Some Western media reports claimed that 770 Xinjiang students studying in three high schools in Wuhan had been detained in schools and banned from contacting anyone outside the city since the city went into lockdown on Jan 23.
“Such smears are nothing but clumsy acts of overseas hostile forces that are taking advantage of COVID-19 to catch people’s eye,” IlijanAnayt, spokesman for the Xinjiang government, said at a news briefing on Monday evening.
According to Ilijan, Wuhan has opened classes for 999 Xinjiang students at three middle schools. Due to the relatively short holiday break and the distance between Wuhan and Xinjiang, 955 students chose to stay at their schools during the Spring Festival.
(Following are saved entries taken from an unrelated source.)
(** X26. When the set keeps the structural keys of the log apart, the
    first accepted entry of each structural key has its endpoint, with
    its own values, in the collection that [get_endpoints] returns. *)
Theorem first_of_key_retained (rt : Builtins) (file base : string)
        (data : Har.t) (s : pyset) (l1 l2 : list Har.entry)
        (x : Har.entry) (ex : Endpoint.t) :
  json_load rt file = Ok data ->
  get_endpoints rt file base = Ok s ->
  keys_kept_apart rt base (Har.entries (Har.har_log data)) ->
  Har.entries (Har.har_log data) = (l1 ++ x :: l2)%list ->
  accepted base x = true ->
  make_endpoint rt (Str.len base) x = Ok ex ->
  (forall y ey, In y l1 -> accepted base y = true ->
                make_endpoint rt (Str.len base) y = Ok ey ->
                structural_key ey <> structural_key ex) ->
  In ex (elements s).
Proof.
  intros Hload Hrun Hapart Hsplit Hax Hex Hfirst.
  pose proof (get_endpoints_loop rt file base data s Hload Hrun) as Hloop.
  assert (Hx : In x (Har.entries (Har.har_log data))).
  { rewrite Hsplit. apply in_or_app. right. now left. }
  destruct (one_stands_for rt file base data s Hload Hrun x ex Hx Hax Hex)
    as (h & hz & z & Hh & Hz & Hsame & _).
  destruct (extract_loop_first rt base _ _ _ _ (hz, z) Hloop Hz)
    as [[] | (l1' & x' & l2' & Hsplit' & Hax' & Hmk' & _ & Hearlier)].
  simpl in Hmk'.
  assert (Hx' : In x' (Har.entries (Har.har_log data))).
  { rewrite Hsplit'. apply in_or_app. right. now left. }
  assert (Hkz : structural_key z = structural_key ex).
  { apply (Hapart x' x z ex Hx' Hx Hax' Hax Hmk' Hex).
    now apply (stands_for_same_entry rt file base data s Hload Hrun hz h). }
  rewrite Hsplit in Hsplit'.
  destruct (split_position _ _ _ _ _ _ _ Hsplit')
    as [[_ ->] | [Hin | Hin]].
  - assert (z = ex) by congruence. subst z.
    apply (elements_In s). eauto.
  - exfalso. apply (Hfirst x' z Hin Hax' Hmk' Hkz).
  - exfalso. specialize (Hearlier x ex h Hin Hax Hex Hh).
    rewrite same_entry_sym in Hearlier. congruence.
Qed.

(** X27. The hash does not tell where the parameter names end and the
    body field names begin. Two endpoints with objects for bodies, one
    method and one url, whose parameter names followed by body field
    names read alike, are one element for a set: adding the second to a
    set that holds the first under its hash leaves the set as it is. *)
Theorem flat_tuple_identifies (rt : Builtins) (s : pyset) (h : Z)
        (e1 e2 : Endpoint.t) (d1 d2 : dict json) :
  Request.body (Endpoint.request e1) = JObject d1 ->
  Request.body (Endpoint.request e2) = JObject d2 ->
  Endpoint.method e1 = Endpoint.method e2 ->
  Endpoint.url e1 = Endpoint.url e2 ->
  (keys (Request.params (Endpoint.request e1)) ++ keys d1
   = keys (Request.params (Endpoint.request e2)) ++ keys d2)%list ->
  endpoint_hash rt e1 = Ok h ->
  In (h, e1) s ->
  set_add rt s e2 = Ok s.
Proof.
  intros Hb1 Hb2 Hm Hu Hnames Hh1 Hin.
  rewrite (endpoint_hash_object rt e1 d1 Hb1) in Hh1.
  injection Hh1 as Hh1.
  unfold set_add. rewrite (endpoint_hash_object rt e2 d2 Hb2). cbn [bind].
  rewrite <- Hm, <- Hu, <- Hnames, Hh1.
  assert (E : existsb (fun p => (fst p =? h) && Endpoint.eqb (snd p) e2) s
              = true).
  { apply existsb_exists. exists (h, e1). split; [exact Hin |].
    cbn [fst snd]. rewrite Z.eqb_refl. unfold Endpoint.eqb.
    now rewrite Hm, Hu, !String.eqb_refl. }
  now rewrite E.
Qed.

Lemma same_key_entries_dropped_witness :
  exists s,
    get_endpoints (Demo.builtins Demo.flat_capture) "capture.har" Demo.base
    = Ok s
    /\ elements s = [Demo.endpoint_post_query]
    /\ forall z, In z (elements s) ->
                 structural_key z
                 <> structural_key (Demo.endpoint_post_body "one").
Proof.
  apply (same_key_entries_dropped (Demo.builtins Demo.flat_capture)
           "capture.har"); reflexivity.
Defined.

Lemma first_of_key_retained_witness :
  In Demo.endpoint_ba (elements Demo.capture_endpoints).
Proof.
  apply (first_of_key_retained (Demo.builtins Demo.capture) "capture.har"
           Demo.base Demo.capture Demo.capture_endpoints
           [Demo.preflight; Demo.users_ab; Demo.elsewhere]
           [Demo.users_ab'; Demo.items] Demo.users_ba Demo.endpoint_ba).
  - reflexivity.
  - vm_compute. reflexivity.
  - intros x y ex ey Hx Hy Hax Hay Hex Hey (h & Hhx & Hhy & Heq).
    simpl in Hx, Hy.
    destruct Hx as [<- | [<- | [<- | [<- | [<- | [<- | []]]]]]];
    destruct Hy as [<- | [<- | [<- | [<- | [<- | [<- | []]]]]]];
    vm_compute in Hax; vm_compute in Hay;
    try discriminate Hax; try discriminate Hay;
    vm_compute in Hex; vm_compute in Hey;
    injection Hex as <-; injection Hey as <-;
    try reflexivity;
    vm_compute in Hhx; vm_compute in Hhy; vm_compute in Heq;
    congruence.
  - reflexivity.
  - reflexivity.
  - reflexivity.
  - intros y ey [<- | [<- | [<- | []]]] Hay Hey;
      vm_compute in Hay; try discriminate Hay;
      vm_compute in Hey; injection Hey as <-; discriminate.
Defined.

Lemma flat_tuple_identifies_witness :
  set_add (Demo.builtins Demo.flat_capture)
          [(Demo.poly_hash ["POST"; "/users/"; "a"],
            Demo.endpoint_post_query)]
          (Demo.endpoint_post_body "one")
  = Ok [(Demo.poly_hash ["POST"; "/users/"; "a"], Demo.endpoint_post_query)].
Proof.
  apply (flat_tuple_identifies (Demo.builtins Demo.flat_capture) _
           (Demo.poly_hash ["POST"; "/users/"; "a"])
           Demo.endpoint_post_query (Demo.endpoint_post_body "one")
           [] [("a", JInt 1)]).
  - reflexivity.
  - reflexivity.
  - reflexivity.
  - reflexivity.
  - reflexivity.
  - reflexivity.
  - left. reflexivity.
Defined.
Since the outbreak of the epidemic, local authorities have been working together with the Xinjiang government to prevent the disease from spreading in schools and to ensure daily necessities. Students take online courses and contact their families almost every day, he said.
“Not a single Xinjiang student in the three schools has been infected with the new virus,” he said, adding that the students are enjoying a happy campus life and it is not true that they are “being detained” or “being banned from having outside contact”.
In response to a report on a Turkish website affiliated with the East Turkistan Education and Solidarity Association, which alleged that the Chinese government had transferred 50 Uygur students from Turpan in Xinjiang to the virus-hit city of Beihai in Guangxi Zhuang autonomous region, Ilijan said the accusation is “groundless nonsense fabricated by overseas opposing forces harboring hostile intentions, and the outright lie is extremely ridiculous”.
He also refuted a recent human rights report released by the United States government’s Congressional-Executive Commission on China, which claims the detainees at Xinjiang’s “mass internment camps” include foreign permanent residents, including Americans and Australians.
“I can tell you responsibly that no non-Chinese person has ever received vocational education and training in Xinjiang,” Iljan said at the briefing. Xinjiang has set up vocational education and training centers in accordance with the law to provide courses on the Mandarin language, laws, vocational skills and deradicalization programs for people influenced by religious extremism and terrorism, which were portrayed by some western scholars and media as “mass internment camps”.
“China is a country under the rule of law, with a complete judicial process. Xinjiang’s judicial authorities deal with all those who commit unlawful and criminal acts in strict accordance with the law based on the nature and circumstances of their acts,” Ilijan said.